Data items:
(** The delay slot of an app card:
    [app.delay && app.delay > 0 && <span className="delay">...</span>]. *)
Definition delayBadge (app : RegisteredApp) : node :=
  js_and
    (js_and (NValue (opt_value VNumber (delay app))) (NValue (VBool (gt_zero (delay app)))))
    (NElement "span" "delay"
       [VString "遅延: "; opt_value VNumber (delay app); VString "秒"]).

End Settings.

(** ** App.tsx, with the [runningApps] set *)

Module App.

Record State : Type := mkState {
  showSettings : bool;
  registeredApps : list RegisteredApp;
  runningApps : gset string
}.

Definition initial : State := mkState false [] ∅.

Definition setShowSettings (b : bool) : M State unit :=
  modify (fun st => mkState b (registeredApps st) (runningApps st)).

Definition setRegisteredApps (apps : list RegisteredApp) : M State unit :=
  modify (fun st => mkState (showSettings st) apps (runningApps st)).

(** [setRunningApps(value)] and [setRunningApps((prev) => ...)]. *)
Definition setRunningApps (s : gset string) : M State unit :=
  modify (fun st => mkState (showSettings st) (registeredApps st) s).

Definition updateRunningApps (f : gset string -> gset string) : M State unit :=
  modify (fun st => mkState (showSettings st) (registeredApps st) (f (runningApps st))).

Section Handlers.
Variable env : Env.

Local Open Scope js_scope.

Definition loadRegisteredApps : M State unit :=
  try_catch
    (let* apps := invoke env TApps "get_registered_apps" [] in
     setRegisteredApps apps)
    (fun error => console_error "Failed to load registered apps:" error).

Definition loadRunningApps : M State unit :=
  try_catch
    (let* apps := invoke env TApps "get_registered_apps" [] in
     let autoStartAppIds :=
       List.map (fun app => id app)
         (List.filter (fun app => truthy_opt truthy_bool (auto_start app)) apps) in
     let allRunningIds := elements (list_to_set (C := gset string) autoStartAppIds) in
     setRunningApps (list_to_set allRunningIds))
    (fun error => console_error "Failed to load running apps:" error).

Definition handleLaunchApp (app : RegisteredApp) : M State unit :=
  try_catch
    (invoke env TVoid "launch_application"
       [("appId", VString (id app));
        ("path", VString (path app));
        ("arguments", opt_value VString (arguments app))] >>
     updateRunningApps (fun prev => list_to_set (elements prev ++ [id app])))
    (fun error =>
       console_error "Failed to launch application:" error >>
       alert ("アプリケーションの起動に失敗しました: " +:+ error)).

Definition handleStopApp (app : RegisteredApp) : M State unit :=
  try_catch
    (console_log ("Stopping app: " +:+ name app +:+ " (ID: " +:+ id app +:+ ")") >>
     invoke env TVoid "stop_application" [("appId", VString (id app))] >>
     updateRunningApps (fun prev =>
       let newSet := list_to_set (C := gset string) (elements prev) in
       newSet ∖ {[ id app ]}) >>
     console_log ("Successfully stopped " +:+ name app))
    (fun error =>
       console_error "Failed to stop application:" error >>
       alert ("アプリケーションの停止に失敗しました: " +:+ error)).

Definition hideWindow : M State unit :=
  try_catch
    (invoke env TVoid "hide_window" [])
    (fun error => console_error "Failed to hide window:" error).
End Handlers.

(** [handleSettingsClose] starts both loads without awaiting them.  Each is
    answered by the backend as it is when its call arrives ([env1], [env2]);
    the two continuations write different state cells, so the state after both
    is the state of running them one after the other. *)
Definition handleSettingsClose (env1 env2 : Env) : M State unit :=
  bind (setShowSettings false) (fun _ =>
  bind (detached (loadRegisteredApps env1)) (fun _ =>
  detached (loadRunningApps env2))).
(** * ExamFlow: exam-session lifecycle, resume resolution and grading

    A shallow embedding of the client-side core of the ExamFlow front end:

    - [frontend/pages/StudentDashboard.tsx]: the Resume Resolver
      ([isServerSessionValid], [isLocalSessionResumable] and the per-exam
      labelling loop);
    - [frontend/pages/ResultDetails.tsx]: [isCorrect] and [handleGrade];
    - [frontend/pages/ExamRunner.tsx]: the countdown, the auto-submit
      watcher and [handleFinishExam];
    - [frontend/services/api.ts]: [saveExamProgress], [submitExam],
      [updateSessionScore], [getCurrentUser].

    Conventions.  Values that the TypeScript code handles as [any] are
    modelled by [Js.value].  JavaScript numbers that occur here are counts
    (seconds, epoch milliseconds, marks) and are carried by [Z]; [NaN] is a
    separate case wherever the code tests for it.  The one place where the
    code computes with a number that nothing has checked is the countdown:
    module [Countdown] has the timer over every finite number, as a
    rational, and the statements about the timer are made there.  A [Date]
    is its time value, [None] standing for an invalid date.  Platform
    functions ([JSON.parse], [JSON.stringify], [atob], string-to-number
    coercion, the clock) are section variables. *)

From Stdlib Require Import ZArith Lia Bool QArith Qround Lqa.
From stdpp Require Import base option list strings gmap fin_maps pretty.

Set Warnings "-register-all".

Local Open Scope string_scope.
Local Open Scope Z_scope.
Local Open Scope list_scope.

(** ** JavaScript values *)

Module Js.

Inductive value : Type :=
| VUndefined
| VNull
| VBool (b : bool)
| VNumber (n : Z)
| VString (s : string)
| VArray (xs : list value)
| VObject (fields : list (string * value)).
(** * Rover power manager: mode state machine and priority allocator

    A shallow embedding of [rover_power_manager/power_manager.cpp]
    (namespace [rover_energy], class [PowerManager]) together with the
    properties its specification states about it.

    Modelling conventions

    - C++ [float] quantities (watts, volts, percent) are idealised as exact
      rationals [Q]: every comparison and arithmetic operator of the source
      is kept.  The states and events of the model therefore carry samples
      that are numbers.  What the source does on a sample that is NaN is
      treated apart, on a type [float32] that adds NaN to the numbers, and
      the rounding of the one computation whose bound depends on it, the
      motor power, is treated with an explicit rounding function.
    - [std::vector<PowerComponent>] is a [list]; the pointers collected by
      [allocatePower] are indices into that list, read with [!!] and written
      with [<[ _ := _ ]>].
    - The publishers and the logger are an append-only [outbox].
    - [std::sort] is taken twice.  By its contract (the result is a
      permutation of the input that is sorted with respect to the
      comparator), which makes [allocatePower] and [managementLoop]
      relations on manager states and covers every conforming library; and
      as libstdc++ runs it on a range of at most 16 elements, an insertion
      sort, which is the function [std_sort] and is one of the behaviours
      the contract allows.  Everything else is a function. *)

From Stdlib Require Import QArith Qminmax Qabs Lqa.
From Stdlib Require Import String Bool List Permutation Sorted Lia.
From stdpp Require Import base list strings.

Open Scope Q_scope.

(** ** Data model *)

Inductive PowerMode := NORMAL | LOW_POWER | HIBERNATION | EMERGENCY.

Record EnergyState := mkEnergyState {
  battery_soc : Q;
  voltage : Q;
  current : Q;
  power_consumption : Q;
  solar_generation : Q;
  temperature : Q;
  mode : PowerMode
}.

Inductive ComponentPriority := CRITICAL | HIGH | MEDIUM | LOW.

(** The enumerators' values ([CRITICAL = 0] ... [LOW = 3]); [operator<] on the
    enum class compares them. *)
Definition priority_value (p : ComponentPriority) : nat :=
  match p with
  | CRITICAL => 0
  | HIGH => 1
  | MEDIUM => 2
  | LOW => 3
  end.

Record PowerComponent := mkPowerComponent {
  name : string;
  priority : ComponentPriority;
  nominal_power : Q;
  current_power : Q;
  is_enabled : bool;
  is_essential : bool
}.

(** What the node hands to its collaborators: the three publishers and the
    logger. *)
Inductive Output :=
| PublishMode (data : string)
| PublishBatterySoc (data : Q)
| PublishAvailablePower (data : Q)
| LogInitialized
| LogSwitching (old_mode new_mode : string)
| LogPrediction (predicted_energy soc : Q) (mode_name : string).
(** * Chef-Genie: the quantity scaler, the generation orchestrator, the
      cookbook and the recipe page, embedded from the TypeScript sources.

    - [src/components/RecipeResult.tsx]: [isStructuredIngredients],
      [getScaledQuantity] (with its inner [formatNumber]),
      [formatIngredientText], [canScale], [updateServings], the cook-mode
      and slideshow handlers, [handleGenerateVideo], [getShareContent] and
      [handleSocialShare];
    - the service file ([generateRecipe], [generateDishImage],
      [generateRecipeVideo]);
    - the application component ([handleGenerate], [handleToggleFavorite],
      [handleRateRecipe], [removeFavorite], [selectFavorite], [reset] and
      the navigation);
    - [src/components/RecipeForm.tsx]: the handlers of the two lists;
    - [src/components/FavoritesList.tsx]: the stars of a card.

    JavaScript strings are modelled as [string] holding their UTF-8 bytes
    (the five fraction glyphs take two or three bytes each). JavaScript
    numbers are IEEE 754 binary64 values: [spec_float] with the operations
    of [SpecFloat] at precision 53 and maximal exponent 1024. *)

From Stdlib Require Import ZArith NArith String Ascii List Bool Lia SpecFloat.
From Stdlib Require Import Reals Lra Psatz.
Import ListNotations.

(* ================================================================== *)
(** ** The string primitives used by the sources *)
(* ================================================================== *)

Module JSString.

Definition code (c : ascii) : N := N_of_ascii c.

(** [prefix_rest p s] is [Some r] when [s = p ++ r]. *)
Fixpoint prefix_rest (p s : string) : option string :=
  match p, s with
  | EmptyString, _ => Some s
  | String a p', String b s' =>
      if Ascii.eqb a b then prefix_rest p' s' else None
  | String _ _, EmptyString => None
  end.

(** [String.prototype.includes]. *)
Fixpoint includes (s pat : string) : bool :=
  match prefix_rest pat s with
  | Some _ => true
  | None =>
      match s with
      | EmptyString => false
      | String _ s' => includes s' pat
      end
  end.

(** [String.prototype.split] with a separator of one character, the only
    use the sources make of it. *)
Fixpoint split (sep : ascii) (s : string) : list string :=
  match s with
  | EmptyString => [EmptyString]
  | String c s' =>
      if Ascii.eqb c sep then EmptyString :: split sep s'
      else match split sep s' with
           | [] => [String c EmptyString]
           | p :: ps => String c p :: ps
           end
  end.

(** [String.prototype.replace] with a string pattern: the first occurrence
    only. *)
Fixpoint replace (pat rep s : string) : string :=
  match prefix_rest pat s with
  | Some rest => rep ++ rest
  | None =>
      match s with
      | EmptyString => EmptyString
      | String c s' => String c (replace pat rep s')
      end
  end.

(** White space and line terminators of ECMAScript, by their UTF-8
    encodings: U+0009..U+000D and U+0020 on one byte; U+00A0 on two;
    U+1680, U+2000..U+200A, U+2028, U+2029, U+202F, U+205F, U+3000 and
    U+FEFF on three. *)
Definition ws1 (c : ascii) : bool :=
  ((9 <=? code c) && (code c <=? 13) || (code c =? 32))%N.

Definition ws2 (c1 c2 : ascii) : bool :=
  ((code c1 =? 194) && (code c2 =? 160))%N.
(** ** Stream acquisition *)

(** No block starts with "RIFF" and with "data" at once. *)
Lemma checkHeader_at_zero (h : Bytes) :
  (exists e, checkHeader h 0 = Err e) \/
  (cap h < 16 /\ checkHeader h 0 = Panic SliceBoundsOutOfRange).
Proof.
  destruct (checkHeader_cases h 0)
    as [(_ & E)|[(_ & _ & E)|[(_ & _ & _ & E)|[(_ & _ & _ & _ & E)
       |[((_ & _ & H1) & _ & _ & (_ & _ & H4) & _)|(N & E)]]]]]; eauto.
  - rewrite H1 in H4. discriminate.
  - right. split; [|exact E]. unfold has_marker, in_bounds in N. lia.
Qed.

Lemma setupWithHeaderData_at_zero (h : Bytes) :
  (exists e, setupWithHeaderData zeroHeader h = Err e) \/
  (cap h < 16 /\ setupWithHeaderData zeroHeader h = Panic SliceBoundsOutOfRange).
Proof.
  unfold setupWithHeaderData. simpl.
  destruct (checkHeader_at_zero h) as [[e ->]|[Hcap ->]]; simpl; eauto.
Qed.

Section Acquisition.
Context {R : Type} `{Reader R}.

Lemma scanForData_offset (fuel : nat) (reader reader' : R)
    (stringdata : list byte) (off off' : Z) :
  scanForData fuel reader stringdata off = Some (reader', off') -> off <= off'.
Proof.
  revert reader stringdata off; induction fuel as [|fuel IH];
    intros reader stringdata off; simpl.
  - destruct (Contains _ _); [intros [= _ <-]; lia|discriminate].
  - destruct (Contains _ _); [intros [= _ <-]; lia|].
    destruct (callRead reader (exact [x00])) as [[[n p] e] r1].
    destruct e as [e|]; [intros [= _ <-]; lia|].
    intros Hscan. apply IH in Hscan. lia.
Qed.

(** After the scan: the block of [off + 8] bytes is read and validated
    with the data marker expected at its offset 0. *)
Lemma StreamWav_after_scan (fuel : nat) (reader reader' : R) (off : Z) :
  scanForData fuel reader [] 0 = Some (reader', off) ->
  (exists e, StreamWav fuel (Some reader) = Some (Err e)) \/
  (off < 8 /\ StreamWav fuel (Some reader) = Some (Panic SliceBoundsOutOfRange)).
Proof.
  intros Hscan. unfold StreamWav. rewrite Hscan.
  pose proof (scanForData_offset _ _ _ _ _ _ Hscan) as Hoff.
  unfold make_bytes. rewrite decide_True by lia. simpl.
  destruct (callRead reader' (exact (replicate (Z.to_nat (off + 8)) x00)))
    as [[[n header] err] reader''] eqn:Hread.
  destruct err as [e|]; [eauto|].
  assert (cap header = off + 8) as Hcap.
  { unfold callRead in Hread.
    destruct (Read reader' _) as [[chunk e0] r0]. injection Hread as _ <- _ _.
    unfold cap, backing; simpl. rewrite app_nil_r, length_app, length_drop,
      !length_take, length_replicate. lia. }
  destruct (setupWithHeaderData_at_zero header) as [[e ->]|[Hlt ->]]; simpl.
  - eauto.
  - right. split; [lia|reflexivity].
Qed.
End Acquisition.

(** On an in-memory stream the scan ends within one iteration per byte
    and one more. *)
Lemma scanForData_bytes_terminates (s stringdata : list byte) (off : Z)
    (fuel : nat) :
  (length s < fuel)%nat ->
  exists reader' off', scanForData fuel s stringdata off = Some (reader', off').
Proof.
  revert s stringdata off; induction fuel as [|fuel IH];
    intros s stringdata off Hfuel; [lia|]. simpl.
  destruct (Contains _ _); [eauto|].
  destruct s as [|c s]; simpl; [eauto|].
  apply IH. simpl in Hfuel. rewrite drop_0. lia.
Qed.

(** What the specified pull promises after an aligned read. *)
Lemma pull_as_specified_aligned {R : Type} `{Reader R} (wav : StreamedWav R)
    (N n : Z) (data : Bytes) (r : R) :
  pull_as_specified wav N ->
  callRead (sreader wav)
    (exact (replicate (Z.to_nat (N * BlockAlign (sheader wav))) x00))
    = (n, data, None, r) ->
  (BlockAlign (sheader wav) | n) ->
  exists frames, fst (ReadSamples wav N) = Ok frames.
Proof.
  unfold pull_as_specified. intros Hspec Hread Hdiv. rewrite Hread in Hspec.
  destruct Hspec as [_ Hspec]. destruct (Hspec Hdiv) as (frames & Hf & _).
  eauto.
Qed.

* [Assignment]
Would you print exactly, and only, the lines of the data above from the line with "Lemma scanForData_offset (fuel" through the line with "unfold cap, backing;", inclusive?

* [Solved problem]
Lemma scanForData_offset (fuel : nat) (reader reader' : R)
    (stringdata : list byte) (off off' : Z) :
  scanForData fuel reader stringdata off = Some (reader', off') -> off <= off'.
Proof.
  revert reader stringdata off; induction fuel as [|fuel IH];
    intros reader stringdata off; simpl.
  - destruct (Contains _ _); [intros [= _ <-]; lia|discriminate].
  - destruct (Contains _ _); [intros [= _ <-]; lia|].
    destruct (callRead reader (exact [x00])) as [[[n p] e] r1].
    destruct e as [e|]; [intros [= _ <-]; lia|].
    intros Hscan. apply IH in Hscan. lia.
Qed.

(** After the scan: the block of [off + 8] bytes is read and validated
    with the data marker expected at its offset 0. *)
Lemma StreamWav_after_scan (fuel : nat) (reader reader' : R) (off : Z) :
  scanForData fuel reader [] 0 = Some (reader', off) ->
  (exists e, StreamWav fuel (Some reader) = Some (Err e)) \/
  (off < 8 /\ StreamWav fuel (Some reader) = Some (Panic SliceBoundsOutOfRange)).
Proof.
  intros Hscan. unfold StreamWav. rewrite Hscan.
  pose proof (scanForData_offset _ _ _ _ _ _ Hscan) as Hoff.
  unfold make_bytes. rewrite decide_True by lia. simpl.
  destruct (callRead reader' (exact (replicate (Z.to_nat (off + 8)) x00)))
    as [[[n header] err] reader''] eqn:Hread.
  destruct err as [e|]; [eauto|].
  assert (cap header = off + 8) as Hcap.
  { unfold callRead in Hread.
    destruct (Read reader' _) as [[chunk e0] r0]. injection Hread as _ <- _ _.
    unfold cap, backing; simpl. rewrite app_nil_r, length_app, length_drop,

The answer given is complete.